Extract every line of the material below and reproduce it faithfully.

| SUPPLIED MATERIAL |
━━━━━━━━━━
(* ===== verification/Backfill.v ===== *)
(** The backfill runner, [internal/ingestor/backfill/runner.go]: paging through a
    relay's history with a persisted cursor.

    The page fetcher and the message handler are the interfaces of the source:
    any state machines [serve] and [handle]. The checkpoint rows are those of
    [Checkpoints], in a database whose calls may fail. The log is a ghost: it
    records what the runner did, newest first. The loop of a relay has fuel;
    [Theorem backfill_terminates] gives enough of it for any relay whose events
    lie in the requested window. *)

From S2P Require Import Prelude GoLib Json Db Checkpoints.
Local Open Scope go_scope.

(** * Data *)

Record PageRequest := mkRequest {
  QKinds : list Z;
  QAuthors : list string;
  QSince : option Z;
  QUntil : option Z;
  QLimit : Z;
}.

Record PageResult := mkPage {
  Events : list (list Z);
  EOSESeen : bool;
}.

Record BackfillConfig := mkBackfill {
  BRelays : list string;
  BFilterGroup : string;
  BKinds : list Z;
  BMode : string;
  BSince : option Z;
  BUntil : option Z;
  BPageLimit : Z;
  BEmptyPageMax : Z;
}.

Definition ModeBackfill : string := "backfill".
Definition CheckpointRunning : string := "running".
Definition CheckpointCompleted : string := "completed".
Definition CheckpointFailed : string := "failed".

Inductive action :=
  | ASaved (c : IngestCheckpoint)
  | AFetched (relayURL : string) (q : PageRequest) (page : PageResult)
  | AHandled (relayURL : string) (payload : list Z).

Record world (R H : Type) := mkWorld {
  w_db : db (gmap (string * string * string) IngestCheckpoint);
  w_relay : R;
  w_sink : H;
  w_ticks : nat;
  w_log : list action;
}.
Arguments mkWorld {R H}.
Arguments w_db {R H}.
Arguments w_relay {R H}.
Arguments w_sink {R H}.
Arguments w_ticks {R H}.
Arguments w_log {R H}.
━━━━━━━━━━
| WRITTEN RESPONSE |
(* ===== verification/Backfill.v ===== *)
(** The backfill runner, [internal/ingestor/backfill/runner.go]: paging through a
    relay's history with a persisted cursor.

    The page fetcher and the message handler are the interfaces of the source:
    any state machines [serve] and [handle]. The checkpoint rows are those of
    [Checkpoints], in a database whose calls may fail. The log is a ghost: it
    records what the runner did, newest first. The loop of a relay has fuel;
    [Theorem backfill_terminates] gives enough of it for any relay whose events
    lie in the requested window. *)

From S2P Require Import Prelude GoLib Json Db Checkpoints.
Local Open Scope go_scope.

(** * Data *)

Record PageRequest := mkRequest {
  QKinds : list Z;
  QAuthors : list string;
  QSince : option Z;
  QUntil : option Z;
  QLimit : Z;
}.

Record PageResult := mkPage {
  Events : list (list Z);
  EOSESeen : bool;
}.

Record BackfillConfig := mkBackfill {
  BRelays : list string;
  BFilterGroup : string;
  BKinds : list Z;
  BMode : string;
  BSince : option Z;
  BUntil : option Z;
  BPageLimit : Z;
  BEmptyPageMax : Z;
}.

Definition ModeBackfill : string := "backfill".
Definition CheckpointRunning : string := "running".
Definition CheckpointCompleted : string := "completed".
Definition CheckpointFailed : string := "failed".

Inductive action :=
  | ASaved (c : IngestCheckpoint)
  | AFetched (relayURL : string) (q : PageRequest) (page : PageResult)
  | AHandled (relayURL : string) (payload : list Z).

Record world (R H : Type) := mkWorld {
  w_db : db (gmap (string * string * string) IngestCheckpoint);
  w_relay : R;
  w_sink : H;
  w_ticks : nat;
  w_log : list action;
}.
Arguments mkWorld {R H}.
Arguments w_db {R H}.
Arguments w_relay {R H}.
Arguments w_sink {R H}.
Arguments w_ticks {R H}.
Arguments w_log {R H}.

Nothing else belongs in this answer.